Listed entries section start
(* ===== verification/AclSpec.v ===== *)
(** * Access control lists are kept in order

    What [set_hostacl] does to the list of entries: new ones are inserted at their place in
    an order that puts a host in front of the patterns that cover it. *)

From S2P Require Import Prelude CLib TcpDis Codec DisInt DisStr Attrs AttrVal AttrTypes AttrStr Arst ArstSpec Acl.
From Stdlib Require Import Sorted.
From stdpp Require Import base list numbers option sets list_relations.

Local Open Scope Z_scope.

(** ** Inserting a string *)

(** In front of the first string that comes after [x]. *)
Fixpoint insert_acl (after : list Z -> list Z -> bool) (x : list Z) (l : list (list Z)) : list (list Z) :=
  match l with
  | [] => [x]
  | y :: l' => if after y x then x :: l else y :: insert_acl after x l'
  end.

Lemma scan_list (test : Z -> option bool) (f : list Z -> bool) l2 : forall l1,
  (forall k1 y k2, l1 ++ l2 = k1 ++ y :: k2 -> test (zlen k1) = Some (f y)) ->
  scan test (length l2) (zlen l1) = Some ((fun p => zlen l1 + Z.of_nat (fst p)) <$> list_find (fun t => f t = true) l2).
Proof.
  induction l2 as [|y l2 IH]; intros l1 Ht; [done|]. cbn [length scan].
  rewrite (Ht l1 y l2 eq_refl). cbn [mbind option_bind]. simpl. destruct (decide (f y = true)) as [Hf|Hf].
  - rewrite Hf. simpl. do 2 f_equal. lia.
  - destruct (f y); [done|]. replace (zlen l1 + 1) with (zlen (l1 ++ [y])) by (rewrite zlen_app; done).
    rewrite IH by (intros k1 z k2; rewrite <- app_assoc; apply Ht). f_equal. rewrite <- option_fmap_compose.
    apply option_fmap_ext. intros [i x]. simpl. rewrite zlen_app. unfold zlen. simpl. lia.
Qed.

Lemma find_insert after x l :
  match list_find (fun y => after y x = true) l with
  | Some (i, y) => exists l1 l2, l = l1 ++ y :: l2 /\ i = length l1 /\ insert_acl after x l = l1 ++ x :: y :: l2
  | None => insert_acl after x l = l ++ [x]
  end.
Proof.
  induction l as [|y l IH]; [done|]. simpl. destruct (decide (after y x = true)) as [E|E].
  - rewrite E. by exists [], l.
  - destruct (after y x); [done|]. destruct (list_find _ l) as [[i z]|]; simpl; [|by rewrite IH].
    destruct IH as (l1 & l2 & -> & -> & ->). by exists (y :: l1), l2.
Qed.

(** Characters from [p] on are moved up and others put in their place. *)
Lemma shift_up p T q s :
  zlen s <= zlen q ->
  (b ← mem_write (p ++ T ++ q) (zlen p + zlen s) T; mem_write b (zlen p) s)
  = Some (p ++ s ++ T ++ drop (length s) q).
Proof.
  intros Hl. set (X := take (length s) (T ++ q)). set (R := drop (length s) (T ++ q)).
  assert (HX : length X = length s) by (unfold X; rewrite length_take, length_app; unfold zlen in *; lia).
  assert (HR : length R = (length T + length q - length s)%nat) by (unfold R; by rewrite length_drop, length_app).
  assert (E : p ++ T ++ q = (p ++ X) ++ R) by (unfold X, R; by rewrite <- app_assoc, take_drop).
  rewrite E, (mem_write_at (p ++ X) R T); [|unfold zlen; rewrite length_app; lia|unfold zlen in *; lia].
  cbn [mbind option_bind]. rewrite <- app_assoc, mem_write_app by (rewrite zlen_app; unfold zlen in *; lia).
  do 3 f_equal. rewrite drop_app_length' by done. f_equal.
  unfold R. rewrite drop_drop, Nat.add_comm, <- drop_drop, drop_app_length. done.
Qed.

(** The pointers after an insertion in front of [y]. *)
Lemma insert_slots l1 y l2 x r :
  let slots := (Some <$> offs 0 (l1 ++ y :: l2)) ++ r in
  take (length l1) slots ++ [Some (zlen (pack l1))]
    ++ (move_ptr (zlen x + 1) <$> take (length (l1 ++ y :: l2) - length l1) (drop (length l1) slots))
    ++ drop (S (length (l1 ++ y :: l2))) slots
  = (Some <$> offs 0 (l1 ++ x :: y :: l2)) ++ drop 1 r.
Proof.
  intros slots. unfold slots. rewrite !offs_app, !fmap_app, <- !app_assoc.
  rewrite take_app_length', (drop_app_length' (Some <$> offs 0 l1)) by (by rewrite length_fmap, length_offs).
  f_equal. rewrite length_app, Nat.add_comm, Nat.add_sub.
  rewrite take_app_length' by (by rewrite length_fmap, length_offs).
  rewrite (app_assoc (Some <$> offs 0 l1)), (drop_app_ge _ r)
    by (rewrite length_app, !length_fmap, !length_offs; cbn [length]; lia).
  rewrite length_app, !length_fmap, !length_offs.
  replace (S (length (y :: l2) + length l1) - (length l1 + length (y :: l2)))%nat with 1%nat by lia.
  change (offs (0 + zlen (pack l1)) (x :: y :: l2))
    with (0 + zlen (pack l1) :: offs (0 + zlen (pack l1) + zlen x + 1) (y :: l2)).
  rewrite fmap_cons. cbn [app]. rewrite <- Z.add_assoc, (offs_shift (0 + zlen (pack l1))), <- !list_fmap_compose.
  do 2 f_equal.
Qed.

Section Insert.
(** An order function that, on strings in their buffers, says what [after] says. *)
Context (order_func : list Z -> Z -> list Z -> Z -> option Z) (after : list Z -> list Z -> bool)
  (ok : list Z -> Prop).
Context (order_after : forall l1 s l2 q k1 t k2 r,
  ok s -> ok t -> nul_free s -> nul_free t ->
  exists d, order_func (pack (l1 ++ s :: l2) ++ q) (zlen (pack l1)) (pack (k1 ++ t :: k2) ++ r) (zlen (pack k1)) = Some d
    /\ (0 <? d) = after s t).

Lemma insert_string_ok pas l newpas k1 x k2 :
  holds pas l -> holds newpas (k1 ++ x :: k2) -> Forall ok l -> ok x -> has_room pas (zlen x + 1) 1 ->
  exists pas', insert_string order_func newpas pas (zlen k1) = Some pas' /\ holds pas' (insert_acl after x l)
    /\ forall c n, has_room pas (zlen x + 1 + c) (1 + n) -> has_room pas' c n.
Proof.
  intros Hh Hn Hok Hx ([b Eb] & Hc & Hct). unfold insert_string.
  rewrite (holds_slot _ _ Hn _ _ _ eq_refl). pose proof Hn as [_ Hnf _ Hnb _ _].
  destruct (as_buf newpas) as [nb|]; [|by destruct Hnb, k1]. destruct Hnb as [_ [nq ->]]. cbn [mbind option_bind].
  apply Forall_app in Hnf as [_ Hnf]. apply Forall_cons_1 in Hnf as [Hxf _].
  rewrite str_at_pack by done. cbn [mbind option_bind]. rewrite Eb. cbn [mbind option_bind].
  pose proof Hh as [Hu Hf Hnx Hb [r Hr] Hl]. rewrite Eb in Hb. destruct Hb as [Hz [q ->]].
  rewrite (holds_length _ _ Hh). change 0 with (zlen (A := list Z) []) at 2.
  rewrite (scan_list _ (fun y => after y x) l []).
  2:{ intros m1 y m2 El. rewrite app_nil_l in El. rewrite (holds_slot _ _ Hh _ _ _ El). cbn [mbind option_bind].
      rewrite El in Hok, Hf |- *. apply Forall_app in Hok as [_ Hok]. apply Forall_app in Hf as [_ Hf].
      inversion Hok; subst. inversion Hf; subst.
      destruct (order_after m1 y m2 q k1 x k2 nq) as (d & -> & Ed); [done..|]. cbn [mbind option_bind]. by rewrite Ed. }
  cbn [mbind option_bind]. pose proof (find_insert after x l) as Hfi. pose proof (zlen_nonneg x).
  rewrite Hnx in Hc. rewrite zlen_app in Hz. pose proof (zlen_nonneg l).
  destruct (list_find _ l) as [[i y]|].
  - destruct Hfi as (l1 & l2 & El & -> & ->). cbn [fmap option_fmap option_map fst].
    replace (zlen (A := list Z) [] + Z.of_nat (length l1)) with (zlen l1) by (unfold zlen; simpl; lia).
    rewrite (holds_slot _ _ Hh _ _ _ El). cbn [mbind option_bind].
    assert (Ep : pack l ++ q = pack l1 ++ pack (y :: l2) ++ q) by (by rewrite El, pack_app, app_assoc).
    assert (Epl : zlen (pack l) = zlen (pack l1) + zlen (pack (y :: l2))) by (by rewrite El, zlen_pack_app).
    assert (Enat : Z.to_nat (zlen l1) = length l1) by (unfold zlen; lia).
    pose proof (zlen_nonneg (pack l1)). pose proof (zlen_nonneg (pack (y :: l2))).
    rewrite Ep, mem_read_ok by (rewrite ?zlen_app; lia).
    rewrite slice_app_r, slice_app_l by lia. rewrite Z.sub_diag.
    replace (zlen (pack l1) + (as_next pas - zlen (pack l1)) - zlen (pack l1)) with (zlen (pack (y :: l2))) by lia.
    rewrite slice_all. cbn [mbind option_bind].
    pose proof (shift_up (pack l1) (pack (y :: l2)) q (x ++ [c_nul])) as Hsh.
    replace (zlen (x ++ [c_nul])) with (zlen x + 1) in Hsh by (rewrite zlen_app; done). specialize (Hsh ltac:(lia)).
    destruct (mem_write _ (zlen (pack l1) + (zlen x + 1)) _) as [b1|]; [|done]. cbn [mbind option_bind] in Hsh |- *.
    rewrite Hsh. cbn [mbind option_bind]. rewrite (proj2 (Z.ltb_lt _ _)) by lia. cbn [mbind option_bind].
    eexists. split; [done|]. split.
    + constructor; cbn [as_buf as_next as_bufsize as_usedptr as_npointers as_string].
      * rewrite Hu, El, !zlen_app, !zlen_cons. lia.
      * rewrite El in Hf. apply Forall_app in Hf as [? ?]. apply Forall_app. split; [done|]. by constructor.
      * rewrite zlen_pack_app, !zlen_pack_cons in *. lia.
      * split.
        -- rewrite !zlen_app in *. unfold zlen in *. rewrite length_drop, length_app. cbn [length]. lia.
        -- exists (drop (length (x ++ [c_nul])) q). rewrite pack_app. cbn [pack]. rewrite <- !app_assoc. cbn [app]. by rewrite <- app_assoc.
      * exists (drop 1 r). rewrite Enat, Hr, El. apply insert_slots.
      * rewrite <- Hl, Enat, Hr, El, insert_slots. unfold zlen. rewrite !length_app, length_drop, !length_fmap, !length_offs.
        rewrite Hr, El in Hl. rewrite Hu, El in Hct. unfold zlen in Hl, Hct.
        rewrite !length_app, length_fmap, length_offs, length_app in *. cbn [length] in *. lia.
    + intros c n (_ & ? & ?). split; [by eexists|]. simpl. lia.
  - rewrite Hfi. cbn [fmap option_fmap option_map].
    destruct (append_string_ok pas l Hh x Hxf) as (pas' & Ea & Hh' & Hr'); [split; [by eexists|]; lia|].
    exists pas'. split; [|done]. revert Ea. unfold append_string. rewrite Eb. cbn [mbind option_bind].
    destruct (mem_write _ _ _) as [b1|]; [|done]. cbn [mbind option_bind].
    destruct (set_slot _ _ _) as [sl|]; [|done]. cbn [mbind option_bind]. intros [= <-].
    do 2 f_equal. lia.
Qed.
Listed entries section end
● **What the task asks**: Every line above from the line with "holds pas l" to the line with "rewrite (holds_length _", inclusive, must be returned exactly; no other line belongs in the reply.

● **Answer to the problem**:
  holds pas l -> holds newpas (k1 ++ x :: k2) -> Forall ok l -> ok x -> has_room pas (zlen x + 1) 1 ->
  exists pas', insert_string order_func newpas pas (zlen k1) = Some pas' /\ holds pas' (insert_acl after x l)
    /\ forall c n, has_room pas (zlen x + 1 + c) (1 + n) -> has_room pas' c n.
Proof.
  intros Hh Hn Hok Hx ([b Eb] & Hc & Hct). unfold insert_string.
  rewrite (holds_slot _ _ Hn _ _ _ eq_refl). pose proof Hn as [_ Hnf _ Hnb _ _].
  destruct (as_buf newpas) as [nb|]; [|by destruct Hnb, k1]. destruct Hnb as [_ [nq ->]]. cbn [mbind option_bind].
  apply Forall_app in Hnf as [_ Hnf]. apply Forall_cons_1 in Hnf as [Hxf _].
  rewrite str_at_pack by done. cbn [mbind option_bind]. rewrite Eb. cbn [mbind option_bind].
  pose proof Hh as [Hu Hf Hnx Hb [r Hr] Hl]. rewrite Eb in Hb. destruct Hb as [Hz [q ->]].
  rewrite (holds_length _ _ Hh). change 0 with (zlen (A := list Z) []) at 2.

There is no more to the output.